Cocaine, morphine and methadone are all Schedule II substances.

Imagine opening Twitter one morning to be greeted by tweets from across the nation by young people that quite plainly, without redaction or self-censorship, are speaking about their use of a specific Schedule II substance.

More than that–they are openly joking about this drug, applying hashtags to it, posting photos of them eating and snorting it, and attempting to buy and sell it to anyone who’s interested.

All apparently with no fear whatsoever of being noticed by law enforcement, let alone their friends and family, and despite the illegitimate possession and use of the substance being a felony that is punishable by jail time.

This is precisely what’s happening as I type this sentence, because right now college students across the country are taking their final exams and some of them (an estimated 6.5 million, in fact) are using mixed amphetamine salts to increase their chances of acing the tests.

Sounds pretty serious, right? But when you refer to the amphetamine in question by its brand name, which is Adderall, something interesting happens. People relax back in their seats a bit. Their concern lessens.

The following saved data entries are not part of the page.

Lemma step_budget (w : World) (e : Event) :
  (attemptCount w.1 + Z.b2z (solves w e) <= attemptCount (step w e).1 + Z.b2z (releases w e))%Z.
Proof.
  destruct w as [o ledger]. destruct e as [job sc r ow la nw|job sc|job er http nw|i].
  - cbn. destruct (composeLease _ _ _ _ _ _ _) eqn:E; cbn; [|lia].
    apply compose_cases in E as (_ & _ & -> & _). lia.
  - unfold solves. cbn [step fst snd releases].
    destruct (recordPrecalcObligationSubmission o ledger job sc) as [[o' l']|t] eqn:E; cbn [fst];
      [|destruct sc; [|rewrite E; destruct (attempt_of _ _)]; cbn; lia].
    apply submission_cases in E as Hc.
    destruct Hc as [(-> & _ & Hs)|(Hs & _ & _ & -> & _)], sc; rewrite ?E, ?Hs; cbn; try lia.
    destruct (attempt_of job ledger); [cbn; lia|done].
  - cbn [step fst snd solves releases].
    destruct (submit_failure_cases o job er http nw) as [->|(_ & _ & -> & _)]; cbn; lia.
  - pose proof (settle_budget o ledger i). cbn [solves fst Z.b2z]. lia.
Qed.

Lemma settle_patience (o : Obligation) (ledger : list Attempt) (i : SettlementInput) :
  (0 <= continuationNoProgressCount o)%Z ->
  (patience (step (o, ledger) (Settle i)) + Z.b2z (stalls (o, ledger) (Settle i)) <=
   patience (o, ledger) + Z.b2z (gains (o, ledger) (Settle i)))%Z.
Proof.
  intros H0. unfold stalls, gains, settles, patience. cbn [step fst snd].
  destruct (recovered_state o ledger i) as (Hs & _ & Hn & _).
  destruct (settlePrecalcObligation o ledger i) as [[[o' l'] out]|?] eqn:E; cbn [fst snd andb];
    [|destruct (is_terminal (state o)); cbn; lia].
  apply settle_cases in E. destruct E as [row Hrow|_|next attempt outcome _ Ht Hv].
  - unfold stalled. rewrite Hrow. destruct (is_terminal (state o)), (bool_decide (_ = Some true)); cbn; lia.
  - rewrite Hs, Hn. destruct (is_terminal (state o)); cbn; lia.
  - rewrite Ht. cbn [settledObligation state continuationNoProgressCount andb].
    pose proof (stalled_verdict (recovered o ledger i) (countAfter o ledger i) i next attempt outcome) as Hb.
    rewrite Hn in Hb.
    unfold noProgressCount. rewrite Hn. destruct (stalled i) eqn:Est; cbn [Z.b2z].
    + unfold stalled in Est. rewrite !andb_true_iff, !bool_decide_eq_true in Est. destruct Est as [_ ->].
      rewrite bool_decide_eq_false_2 by done. cbn [Z.b2z].
      destruct (decide (1 <= continuationNoProgressCount o)%Z) as [H1|H1];
        [rewrite (Hb eq_refl H1 Hv)|destruct (is_terminal next)]; lia.
    + destruct (continuationProgressed i) as [[]|];
        [rewrite bool_decide_eq_true_2 by done|rewrite bool_decide_eq_false_2 by done..];
        destruct (is_terminal next); cbn; lia.
Qed.

Lemma step_patience (w : World) (e : Event) :
  (0 <= continuationNoProgressCount w.1)%Z ->
  (patience (step w e) + Z.b2z (stalls w e) <= patience w + Z.b2z (gains w e))%Z.
Proof.
  destruct w as [o ledger]. intros H0. destruct e as [job sc r ow la nw|job sc|job er http nw|i];
    [..|by apply settle_patience]; cbn [stalls gains step fst snd Z.b2z]; unfold patience; cbn [fst snd].
  - destruct (composeLease _ _ _ _ _ _ _) eqn:E; cbn [fst]; [|lia].
    apply compose_cases in E as (-> & -> & _ & _ & _ & _ & ->). lia.
  - destruct (recordPrecalcObligationSubmission o ledger job sc) as [[o' l']|t] eqn:E; cbn [fst]; [|lia].
    apply submission_cases in E as [(-> & _)|(_ & -> & -> & _ & _ & _ & _ & _ & -> & _)]; cbn; lia.
  - destruct (submit_failure_cases o job er http nw) as [->|(-> & _ & _ & _ & _ & _ & ->)]; [lia|].
    destruct (is_terminal (state _)); lia.
Qed.

Lemma run_budget (events : list Event) (w : World) :
  (attemptCount w.1 + count_steps solves w events <=
   attemptCount (run w events).1 + count_steps releases w events)%Z.
Proof.
  revert w. induction events as [|e es IH]; intros w; cbn [count_steps]; [cbn; lia|].
  pose proof (step_budget w e). specialize (IH (step w e)).
  change (run w (e :: es)) with (run (step w e) es). lia.
Qed.

Lemma run_patience (events : list Event) (w : World) :
  sound_world w ->
  (patience (run w events) + count_steps stalls w events <= patience w + count_steps gains w events)%Z.
Proof.
  revert w. induction events as [|e es IH]; intros w Hw; cbn [count_steps]; [cbn; lia|].
  pose proof (so_segments _ (proj1 Hw)) as [Hn _]. pose proof (step_patience w e Hn).
  specialize (IH (step w e) (step_sound w e Hw)).
  change (run w (e :: es)) with (run (step w e) es). lia.
Qed.

(** C9. Retrying is paid for.  In every run of compositions, accepted and failed
    submissions and settlements, however long and whatever is settled: the fresh solves
    submitted are at most the attempts left in the budget plus those that settlements gave
    back (for infrastructure, set-up and permanent continuation failures, which do not
    count as attempts); the stalled continuation segments settled are at most two (one if a
    segment had already stalled) plus the segments with progress; and when the stalled ones
    reach that number the obligation has left the queue: it is satisfied, blocked or
    cancelled.  The administrative recoveries that reopen a blocked obligation are not
    among these events. *)
Theorem no_endless_retries (w : World) (events : list Event) :
  sound_world w ->
  let limit := (Z.max 1 (2 - continuationNoProgressCount w.1) + count_steps gains w events)%Z in
  (count_steps solves w events <= maxAttempts w.1 - attemptCount w.1 + count_steps releases w events)%Z /\
  (count_steps stalls w events <= limit)%Z /\
  (count_steps stalls w events = limit -> is_terminal (state (run w events).1) = true).
Proof.
  intros Hw limit. pose proof (run_budget events w). pose proof (run_patience events w Hw) as Hp.
  pose proof (so_attempts _ (proj1 (run_sound events w Hw))) as [_ Hb]. rewrite run_max in Hb.
  unfold patience in Hp. unfold limit. split; [lia|].
  destruct (is_terminal (state (run w events).1)), (is_terminal (state w.1)); split; lia || done.
Qed.

(** ** A life on concrete inputs *)

Definition start : World := ({|
  state := pending; attemptCount := 0; maxAttempts := 2; submitFailureCount := 0;
  continuationSegmentCount := 0; continuationNoProgressCount := 0; nextSubmitAt := None;
  latestSimJobId := None; lastOutcome := None; lastError := None; sourceResultAttemptId := None |}, []).

Definition sample_row (label status : string) (class err warning : option string)
    (t_end : jsnum) : EvidenceRow := {|
  id := label; status := status; regime := Some "urans"; error := err; engineJobId := Some "engine";
  engineCaseSlug := Some "case"; qualityWarnings := option_map (fun w => [w]) warning;
  evidencePayload := segment_payload t_end 0.1; forceSampleCount := None; fieldFrameCount := None;
  solverImplementationId := Some "implementation"; fidelity := Some "urans_precalc";
  failureDisposition := None; queuedRestartable := false; classification := class; reasons := None;
  acceptedTargetCellCompatible := true |}.
(* ===== verification/RemoteUpload.v ===== *)
(** * Transfers of a remote solver

    From [apps/sweeper/src/remote-solver.ts]: the resumable upload of an evidence bundle
    ([uploadBrokeredEvidenceFile]), the multipart body of a polar push with the length it
    announces, and the abort signal of a push ([createProgressAwareAbort]).

    What the network answers is an argument: one turn of the upload loop takes the outcome
    of its PUT request and, when that failed, of the query for the committed range. The
    URL parser and [decodeURIComponent] are parameters. Offsets are integers: a range
    whose last byte is no safe integer lies beyond every accepted size, before and after
    rounding. Strings are the bytes of their UTF-8 form.

    Proved: ranges lie in the file and are never empty, an upload ends well only with the
    generation that a success response named, the loop ends, and the announced length of a
    multipart body is its length. *)

From Stdlib Require Import ZArith Lia Bool Ascii String.
From stdpp Require Import base list strings option numbers.
From S2P Require Import Prelude JsNumber JsString JsValue.

Local Open Scope string_scope.
Local Open Scope list_scope.
Local Open Scope Z_scope.

(** ** Responses *)

Record Response := {
  httpStatus : Z;
  range_header : option string;
  x_goog_generation : option string;
  json_body : option jsval;
}.

Definition ok (r : Response) : bool := (200 <=? httpStatus r) && (httpStatus r <=? 299).

Definition is_digit (c : ascii) : bool := (48 <=? code c)%nat && (code c <=? 57)%nat.

(** The digits of a decimal text. *)
Definition digits_of (s : string) : list Z :=
  List.map (fun c => Z.of_nat (code c) - 48) (list_ascii_of_string s).

(** [/^[1-9][0-9]{0,19}$/.test(value) && BigInt(value) <= 18446744073709551615n] *)
Definition validGeneration (value : string) : bool :=
  match list_ascii_of_string value with
  | c :: cs => is_digit c && negb (Ascii.eqb c "0"%char) && forallb is_digit cs && (length cs <=? 19)%nat
               && (digits_value (digits_of value) <=? 18446744073709551615)
  | [] => false
  end.

(** A positive safe integer of a parsed answer, as its decimal text. *)
Definition numberGeneration (x : jsnum) : option string :=
  match to_integer x with
  | Some z => if (0 <? z) && (z <=? 2 ^ 53 - 1) then Some (Number_toString x) else None
  | None => None
  end.

Definition bodyGeneration (payload : option jsval) : option string :=
  match option_map (prop "generation") payload with
  | Some (JStr generation) => if validGeneration generation then Some generation else None
  | Some (JNum generation) => numberGeneration generation
  | _ => None
  end.

Definition completedUploadGeneration (response : Response) : option string :=
  match x_goog_generation response with
  | Some header => if nonempty header && validGeneration header then Some header
                   else bodyGeneration (json_body response)
  | None => bodyGeneration (json_body response)
  end.

(** [range?.match(/^bytes=0-([0-9]+)$/i)], the offset after the committed range. *)
Definition resumableOffset (response : Response) : Z :=
  match range_header response with
  | Some range =>
      if String.eqb (toLowerCase (substring 0 8 range)) "bytes=0-"
      then
        let last_byte := substring 8 (String.length range - 8) range in
        if nonempty last_byte && all_chars is_digit last_byte
        then digits_value (digits_of last_byte) + 1 else 0
      else 0
  | None => 0
  end.
(** X11. On every instance [Resize] reads its source only through the
    size and the colour model of the source and through the pixels at the
    points (x, y) with [0 <= x < width] and [0 <= y < height], whatever the
    origin of the source's bounds: two sources that agree there give the
    same image, error and trace. *)
Theorem Resize_reads_the_origin_box (F : Type) (ops : Float64Ops F)
    (r : Resizer) (a b : Image) (t : Trace) :
  Dx (Bounds a) = Dx (Bounds b) -> Dy (Bounds a) = Dy (Bounds b) ->
  Model a = Model b ->
  same_pixels (Dx (Bounds a)) (Dy (Bounds a)) a b ->
  Resize (F:=F) r (Some a) t = Resize (F:=F) r (Some b) t.
Proof.
  intros Hdx Hdy Hm Hab. unfold Resize. cbv zeta.
  rewrite <- Hdx, <- Hdy, <- Hm.
  destruct (ValidateDimensions (Dx (Bounds a)) (Dy (Bounds a)))
    as [[] | e1] eqn:Hv; [| reflexivity].
  apply ValidateDimensions_ok in Hv as [Hw Hh].
  destruct (ValidateResizeRatio _ _ _ _) as [[] | e2]; [| reflexivity].
  assert (Hs : forall x y,
             sampler (Model a) a x y (Dx (Bounds a)) (Dy (Bounds a))
             = sampler (Model a) b x y (Dx (Bounds a)) (Dy (Bounds a)))
    by (intros x y; now apply sampler_ext).
  unfold resizeRGBA, resizeRGBA64, resizeGray, resizeGray16.
  unfold sampler in Hs.
  destruct (Model a); cbn [kind_of_model] in Hs; unfold as_image;
    rewrite (scan_ext _ _ _ r _ _ t Hs); reflexivity.
Qed.

Lemma Resize_reads_the_origin_box_witness :
  Resize (F:=float) to_8x8 (Some gray_4x4) []
  = Resize (F:=float) to_8x8 (Some gray_4x4_shifted) [].
Proof.
  apply (Resize_reads_the_origin_box float F64_ops to_8x8
           gray_4x4 gray_4x4_shifted []); try reflexivity.
  intros x y Hx Hy. cbn in Hx, Hy |- *.
  assert (Hin : In_rect x y (Rect0 4 4) = true).
  { unfold In_rect, Rect0; cbn.
    rewrite !andb_true_iff, !Z.leb_le, !Z.ltb_lt.
    change (wrap64 (4 - 0)) with 4 in Hx, Hy. lia. }
  now rewrite Hin.
Defined.

(** ** The errors of a resize *)

Lemma Sentinel_eq_dec (a b : Sentinel) : {a = b} + {a <> b}.
Proof. decide equality. Qed.

Section FailuresAnyFloat.
Context {F : Type} `{Float64Ops F}.

(** A scan that returns an error failed the validation of its target or
    got the error from its sampler at one destination pixel. *)
Lemma scan_failure (k : Kind) (sample : F -> F -> result (list Z))
    (r : Resizer) (srcWidth srcHeight : Z) (t t' : Trace) (e : Error) :
  let tw := TargetWidth (config r) in
  let th := TargetHeight (config r) in
  scan k sample r srcWidth srcHeight t = (Err e, t') ->
  ValidateDimensions tw th = Err e \/
  exists x y e0,
    0 <= x < tw /\ 0 <= y < th /\
    sample (source_center x srcWidth tw) (source_center y srcHeight th)
    = Err e0 /\
    e = Wrapped (SamplingFailedAt x y) e0.
Proof.
  intros tw th. unfold scan, bind, lift, emit. fold tw th.
  destruct (ValidateDimensions tw th) as [[] | e1];
    [| intros [= <- _]; now left].
  intros Hrun. right.
  apply for_each_error in Hrun as (y & s0 & t0 & Hy & Hrow).
  apply for_each_error in Hrow as (x & s1 & t1 & Hx & Hpix).
  apply In_range in Hx, Hy.
  unfold bind, emit, fail, ret in Hpix.
  destruct (sample _ _) as [px | e0] eqn:Hs; [discriminate |].
  injection Hpix as <- _. exists x, y, e0. auto.
Qed.

End FailuresAnyFloat.

(** X12. On every instance an error of [Resize] is one of three kinds: the
    nil-image error for a nil source; a configuration error, rooted at
    [ErrInvalidDimension]; or the error of a sampler (invalid coordinate or
    invalid channel) wrapped with the destination pixel where it happened.
    The first two come with the nil interface and an unchanged trace; the
    third comes with an interface that is not nil: it holds the nil pointer
    of the path's buffer type. *)
Theorem Resize_errors (F : Type) (ops : Float64Ops F)
    (r : Resizer) (src : option Image) (t t' : Trace)
    (img : ImageValue) (e : Error) :
  Resize (F:=F) r src t = ((img, Some e), t') ->
  error_kind r src t t' img e.
Proof.
  unfold error_kind.
  destruct src as [s |]; [| intros [= <- <- <-]; left; auto].
  intros Hrun. right.
  destruct (Sentinel_eq_dec (root e) ErrInvalidDimension) as [Hroot | Hroot].
  { left. exists s.
    destruct (Resize_dimension_error r s t t' img e Hrun Hroot) as (-> & -> & _).
    auto. }
  right. revert Hrun. unfold Resize. cbv zeta.
  destruct (ValidateDimensions (Dx (Bounds s)) (Dy (Bounds s)))
    as [[] | e1] eqn:Hv1.
  2:{ intros [= _ <- _]. exfalso. apply Hroot. cbn [root].
      eapply ValidateDimensions_error; eassumption. }
  destruct (ValidateResizeRatio _ _ _ _) as [[] | e2] eqn:Hv2.
  2:{ intros [= _ <- _]. exfalso. apply Hroot. cbn [root].
      eapply ValidateResizeRatio_error; eassumption. }
  assert (Hscan : forall k sample,
             as_image k (scan k sample r (Dx (Bounds s)) (Dy (Bounds s))) t
             = ((img, Some e), t') ->
             img = Pointer k None /\
             exists x y e0,
               0 <= x < TargetWidth (config r) /\
               0 <= y < TargetHeight (config r) /\
               sample (source_center x (Dx (Bounds s)) (TargetWidth (config r)))
                      (source_center y (Dy (Bounds s)) (TargetHeight (config r)))
               = Err e0 /\
               e = Wrapped (SamplingFailedAt x y) e0).
  { intros k sample. unfold as_image.
    destruct (scan k sample r _ _ t) as [[dst | e0] t1] eqn:Hrun;
      [discriminate |].
    intros [= <- <- <-]. split; [reflexivity |].
    apply scan_failure in Hrun as [Hbad | Hpix]; [| exact Hpix].
    exfalso. apply Hroot. eapply ValidateDimensions_error; eassumption. }
  unfold resizeRGBA, resizeRGBA64, resizeGray, resizeGray16.
  intros Hrun.
  assert (Hcase :
            img = Pointer (kind_of_model (Model s)) None /\
            exists x y e0,
              0 <= x < TargetWidth (config r) /\
              0 <= y < TargetHeight (config r) /\
              sampler (Model s) s
                (source_center x (Dx (Bounds s)) (TargetWidth (config r)))
                (source_center y (Dy (Bounds s)) (TargetHeight (config r)))
                (Dx (Bounds s)) (Dy (Bounds s)) = Err e0 /\
              e = Wrapped (SamplingFailedAt x y) e0).
  { unfold sampler. destruct (Model s); cbn [kind_of_model];
      apply (Hscan _ _ Hrun). }
  destruct Hcase as (-> & x & y & e0 & Hx & Hy & Hs & ->).
  exists s, x, y, e0. repeat (split; [first [reflexivity | assumption] |]).
  split; [| split; [exact Hs | reflexivity]].
  unfold sampler in Hs.
  apply (samplers_error s
           (source_center x (Dx (Bounds s)) (TargetWidth (config r)))
           (source_center y (Dy (Bounds s)) (TargetHeight (config r)))
           (Dx (Bounds s)) (Dy (Bounds s)) e0).
  destruct (kind_of_model (Model s)); tauto.
Qed.

Lemma Resize_errors_witness :
  error_kind (F:=float) to_8x8 None [] [] NilInterface (Plain ErrNilImage) /\
  exists e,
    error_kind (F:=float) to_170x170 (Some src_10x10) [] [] NilInterface e.
Proof.
  split.
  - apply (Resize_errors float F64_ops to_8x8 None [] []). reflexivity.
  - eexists.
    apply (Resize_errors float F64_ops to_170x170 (Some src_10x10) [] []).
    vm_compute. reflexivity.
Defined.

(** ** Flat images *)











(** ** The validators, check by check *)

(** The three answers of [ValidateDimensions] and when each is given. *)
Lemma ValidateDimensions_cases (a b : Z) :
  (a < 1 \/ b < 1) /\
  ValidateDimensions a b
  = Err (Wrapped DimensionsTooSmall (Plain ErrInvalidDimension)) \/
  (1 <= a /\ 1 <= b /\ (65535 < a \/ 65535 < b)) /\
  ValidateDimensions a b
  = Err (Wrapped DimensionsTooLarge (Plain ErrInvalidDimension)) \/
  (dimension_ok a /\ dimension_ok b) /\ ValidateDimensions a b = Ok tt.
Proof.
  destruct (Z_lt_dec a 1) as [Ha | Ha]; [left |].
  { split; [now left |]. unfold ValidateDimensions, MinImageDimension.
    destruct (Z.ltb_spec a 1); [reflexivity | lia]. }
  destruct (Z_lt_dec b 1) as [Hb | Hb]; [left |].
  { split; [now right |]. unfold ValidateDimensions, MinImageDimension.
    destruct (Z.ltb_spec b 1); [now rewrite orb_true_r | lia]. }
  right.
  assert (Hmin : (a <? MinImageDimension) || (b <? MinImageDimension) = false).
  { unfold MinImageDimension.
    destruct (Z.ltb_spec a 1), (Z.ltb_spec b 1); cbn; reflexivity || lia. }
  destruct (Z_lt_dec 65535 a) as [Ha' | Ha'];
    [| destruct (Z_lt_dec 65535 b) as [Hb' | Hb']].
  - left. split; [lia |]. unfold ValidateDimensions. rewrite Hmin.
    unfold MaxImageDimension.
    destruct (Z.gtb_spec a 65535); [reflexivity | lia].
  - left. split; [lia |]. unfold ValidateDimensions. rewrite Hmin.
    unfold MaxImageDimension.
    destruct (Z.gtb_spec b 65535); [now rewrite orb_true_r | lia].
  - right.
    assert (Hok : dimension_ok a /\ dimension_ok b)
      by (unfold dimension_ok; lia).
    split; [exact Hok |]. now apply ValidateDimensions_ok.
Qed.

(** X14. [ValidateDimensions] has three checks and only two of them can
    fire: an error is the one of the minimum or the one of the maximum, the
    check of the total number of pixels never refuses anything (two
    dimensions that passed the first two checks have a product of at most
    65535 * 65535). The minimum is tested first, so a request with one
    dimension too small and the other too large is reported as too small;
    and the answer does not depend on which of the two is the width. *)
Theorem ValidateDimensions_two_live_checks (w h : Z) :
  (ValidateDimensions w h
   = Err (Wrapped DimensionsTooSmall (Plain ErrInvalidDimension))
   <-> w < 1 \/ h < 1) /\
  (ValidateDimensions w h
   = Err (Wrapped DimensionsTooLarge (Plain ErrInvalidDimension))
   <-> 1 <= w /\ 1 <= h /\ (65535 < w \/ 65535 < h)) /\
  (forall e, ValidateDimensions w h = Err e ->
     e <> Wrapped TotalPixelsExceedLimit (Plain ErrInvalidDimension)) /\
  ValidateDimensions h w = ValidateDimensions w h.
Proof.
  pose proof ValidateDimensions_cases as Hcases.
  split; [| split; [| split]].
  - destruct (Hcases w h) as [[Hc ->] | [[Hc ->] | [[Hc1 Hc2] ->]]];
      (split; [intros [=] || (intros _; exact Hc) | intros Hs; try reflexivity]);
      unfold dimension_ok in *; lia.
  - destruct (Hcases w h) as [[Hc ->] | [[Hc ->] | [[Hc1 Hc2] ->]]];
      (split; [intros [=] || (intros _; exact Hc) | intros Hs; try reflexivity]);
      unfold dimension_ok in *; lia.
  - intros e.
    destruct (Hcases w h) as [[Hc ->] | [[Hc ->] | [[Hc1 Hc2] ->]]];
      intros [= <-]; discriminate.
  - destruct (Hcases w h) as [[Hc ->] | [[Hc ->] | [[Hc1 Hc2] ->]]];
      destruct (Hcases h w) as [[Hd ->] | [[Hd ->] | [[Hd1 Hd2] ->]]];
      try reflexivity; unfold dimension_ok in *; lia.
Qed.



(** X16. [NewResizer] normalizes: making a resizer again from the
    configuration of a resizer it made gives the same resizer. *)
Theorem NewResizer_idempotent (cfg : Config) (r : Resizer) :
  NewResizer cfg = Ok r -> NewResizer (config r) = Ok r.
Proof.
  pose proof (NewResizer_cases cfg) as H1.
  destruct (ValidateDimensions (TargetWidth cfg) (TargetHeight cfg))
    as [[] | e0] eqn:Hv; rewrite H1; [| discriminate].
  intros [= <-].
  pose proof (NewResizer_cases
                {| TargetWidth := TargetWidth cfg;
                   TargetHeight := TargetHeight cfg;
                   Quality := normal_quality (Quality cfg) |}) as H2.
  cbn [config TargetWidth TargetHeight Quality] in *.
  rewrite Hv in H2. rewrite H2. do 2 f_equal.
  unfold normal_quality.
  destruct (Z.ltb_spec (Quality cfg) 0); cbn [orb]; [reflexivity |].
  destruct (Z.gtb_spec (Quality cfg) 100); cbn [orb]; [reflexivity |].
  destruct (Z.ltb_spec (Quality cfg) 0); cbn [orb]; [lia |].
  destruct (Z.gtb_spec (Quality cfg) 100); [lia | reflexivity].
Qed.

Lemma NewResizer_idempotent_witness :
  exists r, NewResizer cfg_q999 = Ok r /\ NewResizer (config r) = Ok r.
Proof.
  eexists. split; [reflexivity |].
  apply (NewResizer_idempotent cfg_q999). reflexivity.
Defined.

(** * The files and the command: properties *)

(** ** Paths and formats *)

Lemma ValidatePath_ok (path : String.string) :
  ValidatePath path = None <-> 1 <= Z.of_nat (String.length path) <= 4096.
Proof.
  unfold ValidatePath, maxPathLength.
  destruct (String.eqb_spec path String.EmptyString) as [-> | Hne].
  - cbn. split; [discriminate | lia].
  - assert (Hlen : 1 <= Z.of_nat (String.length path))
      by (destruct path; [congruence | cbn [String.length]; lia]).
    destruct (Z.gtb_spec (Z.of_nat (String.length path)) 4096);
      split; try discriminate; try reflexivity; lia.
Qed.

(** The list [SupportedFormats] holds exactly the extensions with a
    decoder; an encoder of an extension is its decoder; ".webp" alone has a
    decoder and no encoder. *)
Lemma codecs_of_extension (ext : String.string) :
  (imageio.supported ext imageio.SupportedFormats = true
   <-> exists format, imageio.decoder_of ext = Some format) /\
  (forall format, imageio.encoder_of ext = Some format ->
                  imageio.decoder_of ext = Some format) /\
  (imageio.decoder_of ext <> None /\ imageio.encoder_of ext = None
   <-> ext = imageio.webp).
Proof.
  unfold imageio.supported, imageio.SupportedFormats, imageio.decoder_of,
    imageio.encoder_of, imageio.webp.
  repeat match goal with
  | |- context [String.eqb ext ?l] =>
      destruct (String.eqb_spec ext l) as [-> | ?]; cbn
  end;
  (split; [split; [intros; eauto; try discriminate
                  | intros [f Hf]; congruence || reflexivity]
          | split; [intros f Hf; congruence
                   | split; [intros [Hd He]; congruence
                            | intros Hw; try congruence;
                              split; congruence]]]).
Qed.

And if they are college students, their mood might shift even more dramatically. The opening paragraph of this article might suddenly sound like the shrill objections of an over-reacting fuddy-duddy parent or politician.

someone who doesn’t understand that Adderall fits into the modern college student’s diet right alongside a can of Red Bull or a strong cup of coffee--just one of the many options available to boost focus and concentration.

But energy drinks and espressos didn’t send 23,000 young adults to the emergency room in 2011 (a four-fold increase since 2005). Nor do they possess the incredible potential for abuse and addiction that Adderall does.

So is this drug, which shares a classification with cocaine but is simultaneously inspiring memes, hashtags and inside jokes on every social network, a bad guy or a good guy?

I’ve been on a journey around the social web to find out. I’ve eavesdropped on college students’ conversations about Adderall wherever they’re occuring, from the mirky shadows of the “dark web,” where illicit drugs are bought and sold with a crypto-currency, to the comparitively fresh air of reddit and Twitter, where Instragrammed Adderall photos and screenshots of phone conversations are posted as if they’re not about the illegal procurement and use of a mind-altering amphetamine.

Let’s get started

Introduction to Adderall

The chances are, especially if you read the news or have attended a college in the last five years, you already know a bit about Adderall. You probably know that it’s a pharmaceutical stimulant amphetamine used to treat attention-deficit hyperactivity disorder (ADHD), narcolepsy and sometimes severe depression. You’re also no doubt aware of its main effects: It increases a person’s energy, alertness, motivation and focus, especially for tasks that would ordinarily strain these faculties. You might also have heard about its less desirable side effects, like decreased appetite, heart palpitations and extreme anxiety. So instead of telling you more stuff you might already know or could read elsewhere, I’ll just give you the CliffsNotes–just the most useful facts about Adderall that are worth knowing before we delve into the things college students are saying about it.

Adderall affects people very differently, depending on whether or not they have a legitimate medical need for it.

There’s more of it than ever.

Two types, taken in lots of ways.

The main thing to bear in mind about Adderall, and this should become hugely apparent as this article progresses, is that young people who take it absolutely notice its effects, often to the point of attributing their chances of academic success directly to whether or not they take it while they study.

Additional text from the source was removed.